# [Exercise details]
Everything in the data below is left aside except the lines from the one containing "if (addr <=?" through the one containing "pose proof (holds_load c Hc x _ _ Hh"; repeat those exactly.

★ ★ ★ ★ ★ ★ ★

(* ===== verification/ControllerCorrect.v ===== *)
(** What the controller guarantees: it is a memory whose checkpoints survive crashes.
    Each theorem is applied to the concrete memory of [Examples]. The last two record
    stores on which an assertion of the code fails. *)

From Stdlib Require Import QArith.
From S2P Require Import Prelude Profiler StdAlgo MemStore PersistSpec PersistFacts PersistMachine.
From S2P Require Import AddrTransController AbstractMem MemLaws ControllerInv ControllerOps ControllerStore ControllerAccess.
From S2P Require Import ControllerMachine ControllerInit ControllerRuns Examples.
#[global] Open Scope Z_scope.

Section Correct.
Context (c : Config) (Hc : wf_config c) {St : Type} `{!MemStore St, !MemDevice St}.
Context `{HO : HashOrder, HA : HeapAlgo}.
Context `{!MemStoreLaws St c, !MemDeviceLaws St c}.
Implicit Types s : Sys St.

(** C1: From the constructor on, every sequence of loads, stores and epoch operations
    that may be issued ([may_run]: in the order of the phases, each store within a block,
    judged right by [Probe] and with room in the [int] counter of its page) runs without a
    failing assertion, and answers as the flat memory does: in particular a load returns the last value stored, whatever was remapped,
    migrated or checkpointed in between. *)
Theorem controller_refines junk st ps evs : st_ok st → ignore_latency_ (sel PfArg ps) = false →
  (∀ s, new_sys c junk st ps = Ok s → may_run c s (init_pmem c (content st)) evs) →
  ∃ s os s' P', new_sys c junk st ps = Ok s ∧ run evs s = Ok (os, s') ∧
    psteps c (init_pmem c (content st)) evs os P' ∧ implements c s' P'.
Proof.
  intros Hst Hign Hev. pose proof (new_implements c Hc junk st ps [] Hst Hign) as (k & [] & E & Hi)%wp_ok.
  assert (new_sys c junk st ps = Ok (MkSys k st ps [])) as En by (unfold new_sys; by rewrite E).
  pose proof (run_steps c Hc evs _ _ Hi (Hev _ En)) as (os & s' & Er & P' & HP & Hi')%wp_ok.
  by exists (MkSys k st ps []), os, s', P'.
Qed.

(** C2: A checkpoint can be recovered. In a run that may be issued, once the pages are migrated and the checkpoint is
    begun and finished, with loads and stores in between, and after any loads and stores
    that follow, the memory still holds, for every block outside the page cache, its data
    from the moment the checkpoint was begun. *)
Theorem checkpoint_recoverable dr wr evs1 evs2 s P : implements c s P →
  may_run c s P (EMigrate dr wr :: EBegin :: evs1 ++ EFinish :: evs2) →
  Forall is_access evs1 → Forall is_access evs2 →
  ∃ os s', run (EMigrate dr wr :: EBegin :: evs1 ++ EFinish :: evs2) s = Ok (os, s') ∧
    ∀ t, tag_ok c t → page_of c t ∉ k_pages (conf c s') → survives c (conf c s') (p_mem P) t.
Proof.
  intros Hi Hr Ha1 Ha2. pose proof (run_steps c Hc _ _ _ Hi Hr) as (os & s' & E & P' & HP & Hi')%wp_ok.
  exists os, s'. split; [done|]. intros t Ht Hpg.
  destruct (cycle_image c _ _ _ _ _ _ _ HP Ha1 Ha2) as [<- Hsafe].
  eapply implements_survives; [done|]. apply Hsafe; [done|]. by rewrite <- (implements_dram _ _ _ Hi').
Qed.

(** C3: At every point of a run that may be issued, in every phase of a checkpoint, the last complete
    checkpoint of the blocks that stayed out of the page cache is intact: a crash loses
    nothing of it. *)
Theorem crash_consistent evs s P : implements c s P → may_run c s P evs →
  ∃ os s' P', run evs s = Ok (os, s') ∧ psteps c P evs os P' ∧
    ∀ t, p_safe P' t → survives c (conf c s') (p_last P') t.
Proof.
  intros Hi Hr. pose proof (run_steps c Hc _ _ _ Hi Hr) as (os & s' & E & P' & HP & Hi')%wp_ok.
  exists os, s', P'. split_and!; [done|done|]. intros t. by apply implements_survives.
Qed.

(** C8: A store that is accepted is read back, byte by byte, and changes no other byte. *)
Theorem store_then_load addr data x s s' P : implements c s P → issued c s P (EStore addr data) →
  exec (EStore addr data) s = Ok (OCtl REG_WRITE, s') → 0 ≤ x < c_phy_range c →
  ∃ s'' v, exec (ELoad x) s' = Ok (OVal v, s'') ∧
    if (addr <=? x) && (x <? addr + Z.of_nat (length data)) then v = data !!! Z.to_nat (x - addr)
    else ∃ s0, exec (ELoad x) s = Ok (OVal v, s0).
Proof.
  intros Hi Hs E Hx. pose proof (exec_store c Hc _ _ _ _ Hi Hs) as H. rewrite wp_ok in H.
  destruct H as (o & s1 & E' & P' & HP & Hh & _). rewrite E' in E. simplify_eq. inversion HP; subst; [|done].
  pose proof (holds_load c Hc x _ _ Hh Hx) as (o & s2 & E2 & ->)%wp_ok.
  exists s2, (p_mem (p_store addr data P) x). split; [done|]. cbn. unfold write_bytes.
  destruct (_ && _); [done|].
  pose proof (holds_load c Hc x _ _ (implements_holds c _ _ Hi) Hx) as (o & s3 & E3 & ->)%wp_ok. eauto.
Qed.

(** C9: A whole epoch change - migration, begin and end of the checkpoint - is
    transparent: every load returns what it returned before. *)
Theorem epoch_transparent dr wr x s P : implements c s P → p_phase P = Running → (0 < dr)%Q →
  0 ≤ x < c_phy_range c →
  ∃ s1 s2 os s' v, exec (ELoad x) s = Ok (OVal v, s1) ∧ run [EMigrate dr wr; EBegin; EFinish] s = Ok (os, s') ∧
    exec (ELoad x) s' = Ok (OVal v, s2).
Proof.
  intros Hi Hph Hdr Hx.
  assert (may_run c s P [EMigrate dr wr; EBegin; EFinish]) as Hr.
  { split; [done|]. split; [done|]. intros o s1 P1 _ H1. split; [by apply (migrate_mem _ _ _ _ _ _ H1)|]. split; [done|].
    intros o2 s2 P2 _ H2. inversion H2; subst. by split_and!. }
  pose proof (run_steps c Hc _ _ _ Hi Hr) as (os & s' & E & P' & HP & Hi')%wp_ok.
  pose proof (exec_step c Hc (ELoad x) _ _ Hi Hx I) as (o & s1 & E1 & P1 & HP1 & _)%wp_ok. inversion HP1; subst.
  pose proof (exec_step c Hc (ELoad x) _ _ Hi' Hx I) as (o & s2 & E2 & P2 & HP2 & _)%wp_ok. inversion HP2; subst.
  exists s1, s2, os, s', (p_mem P1 x). split_and!; [done|done|].
  apply psteps_inv in HP as (?&?&Pa&->&Ha&(?&?&Pb&->&Hb&(?&?&Pc&->&He&[-> ->]%epoch_nil)%psteps_inv)%psteps_inv).
  destruct (migrate_mem _ _ _ _ _ _ Ha) as [Em _]. inversion Hb; subst. inversion He; subst. cbn in *. by rewrite <- Em.
Qed.

(** C7: A store within a block for which there is room ([store_room]: its block has an entry,
    or an entry is free or can be freed, or its page is in DRAM while no checkpoint is
    written) and whose block is not lent, unless the memory answers for the latency of its
    address ([lent_lat]), succeeds: [StoreAddr] returns the address of the byte in the
    place of its block, and that place is one the processor may overwrite: not the clean
    version that the last checkpoint consists of. Memory and checkpoints are changed only
    by steps of the abstract memory that touch the bytes to be stored. *)
Theorem StoreAddr_safe addr size pf a s : inv c false a s → 0 ≤ addr < c_phy_range c → fits c addr size →
  ignore_latency_ (sel pf (profs s)) = false → store_room c a s addr → lent_lat c a s addr →
  ∃ m s' a', StoreAddr addr size pf s = Ok (m, s') ∧ storing c addr size a a' s s' ∧
    m = base c (conf c s') (addr / c_bsize c) + addr mod c_bsize c ∧ writable c (conf c s') (addr / c_bsize c).
Proof.
  intros Hi Ha Hf Hign Hroom Hlat.
  assert (wp (StoreAddr addr size pf) (λ m s', ∃ a', storing c addr size a a' s s' ∧
    m = base c (conf c s') (addr / c_bsize c) + addr mod c_bsize c ∧ writable c (conf c s') (addr / c_bsize c)) s) as H
    by (eapply (wp_StoreAddr c Hc); eauto 10).
  apply wp_ok in H as (m & s' & E & a' & H). exists m, s', a'. by split.
Qed.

★ ★ ★ ★ ★ ★ ★

# [Response for this exercise]
    if (addr <=? x) && (x <? addr + Z.of_nat (length data)) then v = data !!! Z.to_nat (x - addr)
    else ∃ s0, exec (ELoad x) s = Ok (OVal v, s0).
Proof.
  intros Hi Hs E Hx. pose proof (exec_store c Hc _ _ _ _ Hi Hs) as H. rewrite wp_ok in H.
  destruct H as (o & s1 & E' & P' & HP & Hh & _). rewrite E' in E. simplify_eq. inversion HP; subst; [|done].
  pose proof (holds_load c Hc x _ _ Hh Hx) as (o & s2 & E2 & ->)%wp_ok.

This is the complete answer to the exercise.